CSCMP EDGE attendees gathered Tuesday afternoon for an update and outlook on the truckload (TL) market, which is on the upswing following the longest down cycle in recorded history. Kevin Adamik of RXO (formerly Coyote Logistics), offered an overview of truckload market cycles, highlighting major trends from the recent freight recession and providing an update on where the TL cycle is now.
EDGE 2024, sponsored by the Council of Supply Chain Management Professionals (CSCMP), is taking place this week in Nashville.
Citing data from the Coyote Curve index (which measures year-over-year changes in spot market rates) and other sources, Adamik outlined the dynamics of the TL market. He explained that the last cycle—which lasted from about 2019 to 2024—was longer than the typical three to four-year market cycle, marked by volatile conditions spurred by the Covid-19 pandemic. That cycle is behind us now, he said, adding that the market has reached equilibrium and is headed toward an inflationary environment.
Adamik also told attendees that he expects the new TL cycle to be marked by far less volatility, with a return to more typical conditions. And he offered a slate of supply and demand trends to note as the industry moves into the new cycle.
Supply trends include:
Carrier operating authorities are declining;
Employment in the trucking industry is declining;
Private fleets have expanded, but the expansion has stopped;
Truckload orders are falling.
Demand trends include:
Consumer spending is stable, but is still more service-centric and less goods-intensive;
After a steep decline, imports are on the rise;
Freight volumes have been sluggish but are showing signs of life.
CSCMP EDGE runs through Wednesday, October 2, at Nashville’s Gaylord Opryland Hotel & Resort.
The relationship between shippers and third-party logistics services providers (3PLs) is at the core of successful supply chain management—so getting that relationship right is vital. A panel of industry experts from both sides of the aisle weighed in on what it takes to create strong 3PL/shipper partnerships on day two of the CSCMP EDGE conference, being held this week in Nashville.
Trust, empathy, and transparency ranked high on the list of key elements required for success in all aspects of the partnership, but there are some specifics for each step of the journey.
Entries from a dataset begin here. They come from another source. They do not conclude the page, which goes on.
(** What a successful switch consumed is what the walk skips. *)
Lemma dec_item_skip sub skip1 t cur m a d v d1 :
  (∀ t c d v d', sub t c d = Ok (v, d') → skip1 d = Ok d') →
  dec_item sub skip1 t cur m a d = Ok (v, d1) →
  (if (m =? majBytes) || (m =? majText) then '(_, d) ← read_bytes a d; Ok d
   else if m =? majArray then n ← fits a 1 d; repeat_step n skip1 d
   else if m =? majMap then
     n ← fits a 2 d; repeat_step n (λ d, '(_, d) ← read_key d; skip1 d) d
   else Ok d) = Ok d1.
Proof.
  intros Hsub H. unfold dec_item in H.
  destruct (Z.eqb_spec m majUint) as [->|_]; [apply bind_Ok_inv in H as (? & _ & [= _ <-]); done|].
  destruct (Z.eqb_spec m majNegInt) as [->|_].
  { destruct (max_int64 <? a); [done|]. apply bind_Ok_inv in H as (? & _ & [= _ <-]). done. }
  destruct (Z.eqb_spec m majBytes) as [->|_]; cbn [orb].
  { apply bind_Ok_inv in H as ([b d'] & -> & H). by apply bind_Ok_inv in H as (? & _ & [= _ <-]). }
  destruct (Z.eqb_spec m majText) as [->|_].
  { apply bind_Ok_inv in H as ([b d'] & -> & H). by apply bind_Ok_inv in H as (? & _ & [= _ <-]). }
  destruct (Z.eqb_spec m majArray) as [->|_].
  { unfold dec_array in H. destruct t; try done. apply bind_Ok_inv in H as (n & -> & H).
    apply bind_Ok_inv in H as ([l d'] & Hl & [= _ <-]). cbn [mbind result_bind].
    eapply read_list_skip; [|exact Hl]. intros. by eapply Hsub. }
  destruct (Z.eqb_spec m majMap) as [->|_].
  { unfold dec_mapping in H. apply bind_Ok_inv in H as (n & -> & H). cbn [mbind result_bind].
    destruct t as [| | | | | | |[] t'|fs|]; try done.
    - apply bind_Ok_inv in H as ([l d'] & Hl & [= _ <-]).
      eapply read_map_skip; [|exact Hl]. intros. by eapply Hsub.
    - apply bind_Ok_inv in H as ([l d'] & Hl & [= _ <-]).
      eapply read_struct_skip; [|exact Hl]. intros i c d0 v0 d2. cbv beta.
      destruct (fs !! i) as [[f t']|]; [apply Hsub|done]. }
  destruct t; simplify_eq; done.
Qed.

Lemma value_skip n : ∀ t cur d v d1, value n t cur d = Ok (v, d1) → skip n d = Ok d1.
Proof.
  induction n as [|n IH]; [done|]. intros t.
  induction t as [| | | | |t IHt|t _|k t _|fs|]; intros cur d v d1 H; cbn [value] in H.
  5: { by apply bind_Ok_inv in H as (d' & Hs & [= <- <-]). }
  all: apply bind_Ok_inv in H as ([[m a] d'] & Hh & H);
    destruct ((m =? majSimple) && (a =? simpleNull)) eqn:Hnull;
    [cbn [skip]; rewrite Hh; cbn [mbind result_bind]; apply andb_true_iff in Hnull as [->%Z.eqb_eq _];
     by simplify_eq|].
  5: { apply bind_Ok_inv in H as ([v' d2] & Hv & [= _ <-]). by eapply IHt. }
  all: cbn [skip]; rewrite Hh; cbn [mbind result_bind]; eapply dec_item_skip; [|exact H]; apply IH.
Qed.

(** Whatever [Unmarshal] accepts, whatever the target, [Wellformed] accepts. *)
Theorem Unmarshal_wellformed data target v :
  Unmarshal data target = Ok v → Wellformed data = Ok tt.
Proof.
  unfold Unmarshal, Wellformed. destruct (MaxBytes <? _); [done|].
  destruct target as [[t cur]|]; [|done]. intros H. apply bind_Ok_inv in H as ([v' d] & Hv & H).
  rewrite (value_skip _ _ _ _ _ _ Hv). cbn [mbind result_bind]. by case_bool_decide.
Qed.


Lemma Wellformed_grammar_witness : ∃ i, encodes (S MaxDepth) i [0x81; 0xf6].
Proof.
  apply (proj1 (Wellformed_grammar [0x81; 0xf6] ltac:(repeat constructor; vm_compute; congruence))).
  vm_compute. reflexivity.
Defined.

(** The converse fails: a repeated map key is well formed, and refused by every map or
    struct target. *)
Example duplicate_key_wellformed :
  let data := [0xa2; 0x61; 0x61; 0x01; 0x61; 0x61; 0x02] in
  Wellformed data = Ok tt ∧
  Unmarshal data (Some (GMap true (GInt 64), VMap true None)) = Err ErrDuplicate ∧
  Unmarshal data (Some (GStruct [], VStruct [])) = Err ErrDuplicate.
Proof. vm_compute. auto. Qed.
The panel recommended a handful of actions that should take place early on, including:
Establish relationships.
For 3PLs, understand and get to the heart of the shipper’s data.
Also for 3PLs: Understand the shipper’s reason for outsourcing to a 3PL, along with the shipper’s ultimate goals.
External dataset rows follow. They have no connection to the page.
Lemma trip_map n depth t m :
  (∀ t v, good n t v → ∃ b, enc_value v (S depth) = Ok b ∧ trip_result n t v b) →
  good (S n) (GMap true t) (VMap true (Some m)) →
  ∃ ps, enc_entries (λ x, enc_value x (S depth)) m = Ok ps ∧
        trip_result (S n) (GMap true t) (VMap true (Some m)) (writePairs ps).
Proof.
  intros IH (Hn & Hs & Hsm & Hm).
  destruct (entries_trip (λ x, enc_value x (S depth)) (value n t (zero t)) m) as (ps & Hps & Ht).
  { eapply Forall_impl; [exact Hm|]. intros [k v] [Hk Hg]. split; [done|]. cbn in *.
    destruct (IH _ _ Hg) as (b & Hb & [Hd Hl] & _). eauto. }
  exists ps. split; [done|]. pose proof (Forall2_length _ _ _ Ht) as Hlen.
  unfold writePairs. rewrite stable_sort_sorted_id.
  - apply trip_head; [done|unfold majMap; lia|unfold small in Hsm; lia|]. intros d.
    change (dec_item (value n) (skip n) (GMap true t) (zero (GMap true t)) majMap (Z.of_nat (length ps))
              (mjoin (pair_bytes <$> ps) ++ d) = Ok (VMap true (Some m), d)).
    cbn [dec_item majMap majArray majText majBytes majNegInt majUint Z.eqb Pos.eqb]. unfold dec_mapping.
    rewrite fits_ok; [|lia|].
    + cbn [mbind result_bind]. rewrite <-Hlen.
      rewrite (read_map_trip (value n t (zero t)) m ps [] d Ht); [done|done].
    + assert (2 * length m ≤ length (mjoin (pair_bytes <$> ps)))%nat; [|rewrite length_app; lia].
      eapply (mjoin_length_ge (λ kv b, ∃ p, entry_trip (value n t (zero t)) kv p ∧ b = pair_bytes p)).
      * intros kv b (p & Hp & ->). by eapply pair_length.
      * apply Forall2_fmap_r. eapply Forall2_impl; [exact Ht|]. cbn. eauto.
  - clear -Hs Ht. revert Hs. induction Ht as [|kv p m ps Hp Hm IH]; intros Hs; [constructor|].
    cbn in Hs. apply StronglySorted_inv in Hs as [Hs Hk]. constructor; [by apply IH|].
    destruct Hp as (_ & Hpk & _). clear IH Hs. revert Hk.
    induction Hm as [|kv' p' m ps (_ & Hpk' & _) _ IH]; intros Hk; [constructor|].
    cbn in Hk. apply Forall_cons in Hk as [Hk1 Hk]. constructor; [|by apply IH].
    rewrite Hpk, Hpk'. exact Hk1.
Qed.

Lemma trip_raw n raw :
  Forall is_byte raw → skip n raw = Ok [] → trip_result n GRaw (VRaw (Some raw)) raw.
Proof.
  intros Hb Hs. destruct n as [|n]; [done|].
  destruct (skip_sound _ _ _ Hb Hs) as (i & b & Hi & Hr). rewrite app_nil_r in Hr. subst b.
  split; [split|].
  - intros d. cbn [value]. rewrite (skip_complete _ i) by done. cbn [mbind result_bind].
    by rewrite length_app, Nat.add_sub, take_app_length.
  - by eapply encodes_nonempty.
  - cbn. intros Hn. by eapply encodes_not_null.
Qed.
Understand company cultures and be sure they align.
Nurture long-term relationships with good communication.
For shippers, be transparent so that the 3PL fully understands your business.
And there are also some “non-negotiables” when it comes to managing the relationship:
3PLs must demonstrate their commitment to engaging with the shipper’s personnel.
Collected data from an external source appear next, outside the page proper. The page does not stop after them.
(** A rounded value is representable unless it overflows. *)
Lemma round_units_representable num den :
  0 ≤ num → 0 < den → round_units num den < 2 ^ 2098 → representable (round_units num den).
Proof.
  intros Hn Hd. unfold round_units. set (u := num / den).
  assert (0 ≤ u) as Hu by (apply Z.div_pos; lia).
  set (k := spacing u). assert (0 ≤ k) as Hk by (unfold k, spacing; lia).
  assert (0 < 2 ^ k) as H2 by (apply Z.pow_pos_nonneg; lia).
  assert (num / (den * 2 ^ k) = u / 2 ^ k) as -> by (unfold u; by rewrite Z.div_div by lia).
  set (q := u / 2 ^ k). assert (0 ≤ q) by (apply Z.div_pos; lia).
  assert (q < 2 ^ 53 ∧ (k = 0 ∨ 2 ^ 52 ≤ q)) as [Hq1 Hq2].
  { unfold q, k, spacing. destruct (decide (u = 0)) as [->|]; [cbn; rewrite Z.div_0_l; lia|].
    pose proof (Z.log2_spec u ltac:(lia)) as [Hl1 Hl2]. pose proof (Z.log2_nonneg u).
    split.
    - apply Z.div_lt_upper_bound; [done|]. fold k. unfold k, spacing in *. rewrite <-Z.pow_add_r by lia.
      eapply Z.lt_le_trans; [exact Hl2|]. apply Z.pow_le_mono_r; lia.
    - destruct (Z.max_spec 0 (Z.log2 u - 52)) as [[Hlt ->]|[_ ->]]; [right|by left].
      apply Z.div_le_lower_bound; [lia|]. rewrite <-Z.pow_add_r by lia.
      by replace (Z.log2 u - 52 + 52) with (Z.log2 u) by lia. }
  set (up := _ || _). set (q' := if up then q + 1 else q).
  assert (0 ≤ q' ≤ 2 ^ 53 ∧ (k = 0 ∨ 2 ^ 52 ≤ q')) as [Hq' Hq''] by (unfold q'; destruct up; lia).
  intros Hov. clearbody q' q k u. split; [split; [nia|done]|]. clear Hov.
  assert (spacing (q' * 2 ^ k) = k ∨ q' = 2 ^ 53 ∨ k = 0) as Hs.
  { destruct (decide (q' = 2 ^ 53)); [auto|]. destruct (decide (k = 0)); [auto|]. left.
    unfold spacing. rewrite Z.log2_mul_pow2 by lia.
    assert (Z.log2 q' = 52) as -> by (apply Z.log2_unique; lia). lia. }
  destruct Hs as [->|[->| ->]]; [by apply Z.mod_mul; lia| |].
  - unfold spacing. rewrite Z.log2_mul_pow2, Z.log2_pow2, Z.max_r by lia.
    replace (2 ^ 53 * 2 ^ k) with (2 ^ 52 * 2 ^ (k + 53 - 52))
      by (rewrite <-!Z.pow_add_r by lia; f_equal; lia).
    apply Z.mod_mul. apply Z.pow_nonzero; lia.
  - rewrite Z.mul_1_r. unfold spacing. destruct (decide (q' = 2 ^ 53)) as [->|]; [done|].
    assert (Z.log2 q' < 53); [|rewrite Z.max_l by lia; apply Z.mod_1_r].
    destruct (decide (q' = 0)) as [->|]; [done|]. apply Z.log2_lt_pow2; lia.
Qed.

(** The [float64] nearest to an integer: the conversion [float64(i)]. *)
Definition float_of_Z (z : Z) : float64 := FFin (z <? 0) (round_units (Z.abs z * ulp_scale) 1).

(** ** Decimal text *)

(** The units of [m * 10^e], rounded. *)
Definition decimal_units (m e : Z) : Z :=
  round_units (m * ulp_scale * 10 ^ Z.max 0 e) (10 ^ Z.max 0 (- e)).

(** The exponent digits, which stop counting once past 10000. *)
Definition exp_value (ds : bytes) : Z :=
  foldl (λ e d, if e <? 10000 then e * 10 + (d - 48) else e) 0 ds.

(** The digits after a point, if there is one. *)
Definition fraction (s : bytes) : bytes * bytes :=
  match s with
  | c :: s' => if c =? 46 then span is_digit s' else ([], s)
  | [] => ([], [])
  end.

(** [strconv.ParseFloat(s, 64)] on decimal text: an optional sign, digits with an
    optional point, an optional exponent. [None] is a syntax or a range error. *)
Definition ParseFloat (s : bytes) : option float64 :=
  let '(neg, s) := split_sign s in
  let '(ip, s) := span is_digit s in
  let '(fp, s) := fraction s in
  if bool_decide (ip = []) && bool_decide (fp = []) then None
  else
    let ex := match s with
              | [] => Some 0
              | c :: s' =>
                  if negb ((c =? 101) || (c =? 69)) then None
                  else
                    let '(eneg, ds) := split_sign s' in
                    if bool_decide (ds = []) || negb (all_digits ds) then None
                    else Some (signed eneg (exp_value ds))
              end in
    match ex with
    | None => None
    | Some x =>
        let m := decimal_units (dec_value (ip ++ fp)) (x - Z.of_nat (length fp)) in
        if 2 ^ 2098 <=? m then None else Some (FFin neg m)
    end.

(** ** The shortest digits *)

(** [x * 2^-n] in lowest terms. *)
Fixpoint strip_twos (n : nat) (x : Z) : Z * nat :=
  match n with
  | O => (x, O)
  | S n' => if Z.even x then strip_twos n' (x / 2) else (x, n)
  end.

Section Shortest.
(** The magnitude, and its exact decimal expansion [D * 10^-k]. *)
Variables X D : Z.
Variable k : nat.

(** [drop] is how many digits of [D] are left out; the candidates are [D] rounded
    down and up at that digit, the nearer one when both read back. *)
Fixpoint shortest (drop : nat) : Z * Z :=
  match drop with
  | O => (D, - Z.of_nat k)
  | S drop' =>
      let step := 10 ^ Z.of_nat drop in
      let e := Z.of_nat drop - Z.of_nat k in
      let down := D / step in
      let up := down + 1 in
      let r := D mod step in
      let okdown := decimal_units down e =? X in
      let okup := decimal_units up e =? X in
      if okdown && okup then
        ((if (step <? 2 * r) || ((2 * r =? step) && Z.odd down) then up else down), e)
      else if okdown then (down, e)
      else if okup then (up, e)
      else shortest drop'
  end.
End Shortest.

Definition zeros (n : Z) : bytes := replicate (Z.to_nat n) 48.

(** The verb [%e]: one digit, a point if more follow, at least two exponent digits. *)
Definition fmt_e (ds : bytes) (x : Z) : bytes :=
  take 1 ds ++ (if (1 <? length ds)%nat then 46 :: drop 1 ds else [])
  ++ 101 :: (if x <? 0 then 45 else 43) :: (if Z.abs x <? 10 then 48 :: itoa (Z.abs x) else itoa (Z.abs x)).

(** The verb [%f], for a number [0.ds * 10^dp]. *)
Definition fmt_f (ds : bytes) (dp : Z) : bytes :=
  let nd := Z.of_nat (length ds) in
  (if 0 <? dp then take (Z.to_nat dp) ds ++ zeros (dp - nd) else [48])
  ++ (if 0 <? nd - dp then 46 :: zeros (- dp) ++ drop (Z.to_nat dp) ds else []).

(** The verb [%g] with the shortest digits: exponents below -4 or from 6 on use [%e]. *)
Definition fmt_g (ds : bytes) (dp : Z) : bytes :=
  if (dp - 1 <? -4) || (6 <=? dp - 1) then fmt_e ds (dp - 1) else fmt_f ds dp.

(** [m * 10^e] without the zeros at the end of [m]. *)
Fixpoint drop_zeros (n : nat) (m e : Z) : Z * Z :=
  match n with
  | O => (m, e)
  | S n' => if m mod 10 =? 0 then drop_zeros n' (m / 10) (e + 1) else (m, e)
  end.

(** The shortest digits of a magnitude, and the place of its point: [0.ds * 10^dp]. *)
Definition shortest_digits (x : Z) : bytes * Z :=
  let '(y, k) := strip_twos 1074 x in
  let D := y * 5 ^ Z.of_nat k in
  let '(m, e) := shortest x D k (length (itoa D) - 1) in
  let '(m, e) := drop_zeros (length (itoa m)) m e in
  (itoa m, Z.of_nat (length (itoa m)) + e).

Definition FormatFloat (f : float64) : bytes :=
  match f with
  | FNaN => bs "NaN"
  | FInf neg => if neg then bs "-Inf" else bs "+Inf"
  | FFin neg x =>
      (if (neg : bool) then [45] else []) ++
      (if x =? 0 then [48] else let '(ds, dp) := shortest_digits x in fmt_g ds dp)
  end.

Example format_values :
  FormatFloat <$> [float_of_Z 0; float_of_Z (-5); float_of_Z 1000000; float_of_Z 123456;
                   FFin false (decimal_units 1 (-1)); FFin true (decimal_units 123 (-9));
                   float_of_Z 9007199254740993; FFin false (decimal_units 1 23)] =
  [bs "0"; bs "-5"; bs "1e+06"; bs "123456"; bs "0.1"; bs "-1.23e-07"; bs "9.007199254740992e+15"; bs "1e+23"].
Proof. vm_compute. reflexivity. Qed.

(** ** Reading back what is printed *)

Lemma strip_twos_spec n : ∀ x, let '(y, k) := strip_twos n x in
  x * 2 ^ Z.of_nat k = y * 2 ^ Z.of_nat n ∧ (k ≤ n)%nat ∧ (0 < x → 0 < y).
Proof.
  induction n as [|n IH]; intros x; cbn [strip_twos]; [by split_and!|].
  destruct (Z.even x) eqn:He; [|by split_and!].
  apply Z.even_spec in He as [h ->]. rewrite (Z.mul_comm 2 h), Z.div_mul by lia.
  specialize (IH h). destruct (strip_twos n h) as [y k]. destruct IH as (IH & Hk & Hp).
  split_and!; [|lia|intros; apply Hp; lia]. rewrite Nat2Z.inj_succ, Z.pow_succ_r by lia. nia.
Qed.

Section Reads.
Variables X D : Z.
Variable k : nat.
Hypothesis exact : decimal_units D (- Z.of_nat k) = X.
Hypothesis positive : 0 < D.

Lemma shortest_reads drop : let '(m, e) := shortest X D k drop in decimal_units m e = X ∧ 0 ≤ m.
Proof using exact positive.
  induction drop as [|d IH]; [cbn; lia|]. cbn [shortest].
  set (step := 10 ^ _). assert (0 < step) by (apply Z.pow_pos_nonneg; lia).
  assert (0 ≤ D / step) by (apply Z.div_pos; lia).
  destruct (Z.eqb_spec (decimal_units (D / step) (Z.of_nat (S d) - Z.of_nat k)) X);
    destruct (Z.eqb_spec (decimal_units (D / step + 1) (Z.of_nat (S d) - Z.of_nat k)) X);
    cbn [andb]; [destruct (_ || _)|..]; try (split; [done|lia]). exact IH.
Qed.
End Reads.

Lemma exact_expansion x y k : representable x → strip_twos 1074 x = (y, k) →
  decimal_units (y * 5 ^ Z.of_nat k) (- Z.of_nat k) = x.
Proof.
  intros Hx Hs. pose proof (strip_twos_spec 1074 x) as H. rewrite Hs in H. destruct H as (H & Hk & _).
  unfold decimal_units. rewrite Z.max_l, Z.opp_involutive, Z.max_r, Z.mul_1_r by lia.
  replace (y * 5 ^ Z.of_nat k * ulp_scale) with (x * 10 ^ Z.of_nat k).
  - apply round_units_exact; [done|]. apply Z.pow_pos_nonneg; lia.
  - change 10 with (2 * 5). rewrite Z.pow_mul_l. unfold ulp_scale.
    change 1074 with (Z.of_nat 1074). nia.
Qed.

(** Decimal text by its parts: sign, digits before and after the point, signed exponent. *)
Definition numeral (neg : bool) (ip fp : bytes) (ex : option (bool * bytes)) : bytes :=
  (if neg then [45] else []) ++ ip ++ (if bool_decide (fp = []) then [] else 46 :: fp)
  ++ match ex with None => [] | Some (eneg, ds) => 101 :: (if (eneg : bool) then 45 else 43) :: ds end.

Definition digits (s : bytes) : Prop := all_digits s = true.
Definition exponent (ex : option (bool * bytes)) : Z :=
  match ex with None => 0 | Some (eneg, ds) => signed eneg (exp_value ds) end.

(** Parts the scanner of a number reads as one. *)
Definition numeral_ok (ip fp : bytes) (ex : option (bool * bytes)) : Prop :=
  ip ≠ [] ∧ digits ip ∧ digits fp ∧
  match ex with None => True | Some (_, ds) => ds ≠ [] ∧ digits ds end.

Lemma split_sign_neg (neg : bool) (ip r : bytes) : ip ≠ [] → digits ip →
  split_sign ((if neg then [45] else []) ++ ip ++ r) = (neg, ip ++ r).
Proof.
  intros Hn Hd. destruct neg; [done|]. destruct ip as [|c ip]; [done|]. cbn in *.
  apply andb_true_iff in Hd as [Hc%is_digit_spec _].
  rewrite (proj2 (Z.eqb_neq c 45)) by lia. by rewrite (proj2 (Z.eqb_neq c 43)) by lia.
Qed.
3PLs must also demonstrate their commitment to process discipline, continuous improvement, and innovation.
Shippers should ensure that they understand the 3PL’s demonstrated implementation capabilities—ask to visit established clients.
Trust—which takes longer to establish than both sides may expect.
EDGE 2024 is sponsored by the Council of Supply Chain Management Professionals (CSCMP) and runs through Wednesday, October 2, at the Gaylord Opryland Resort & Convention Center in Nashville.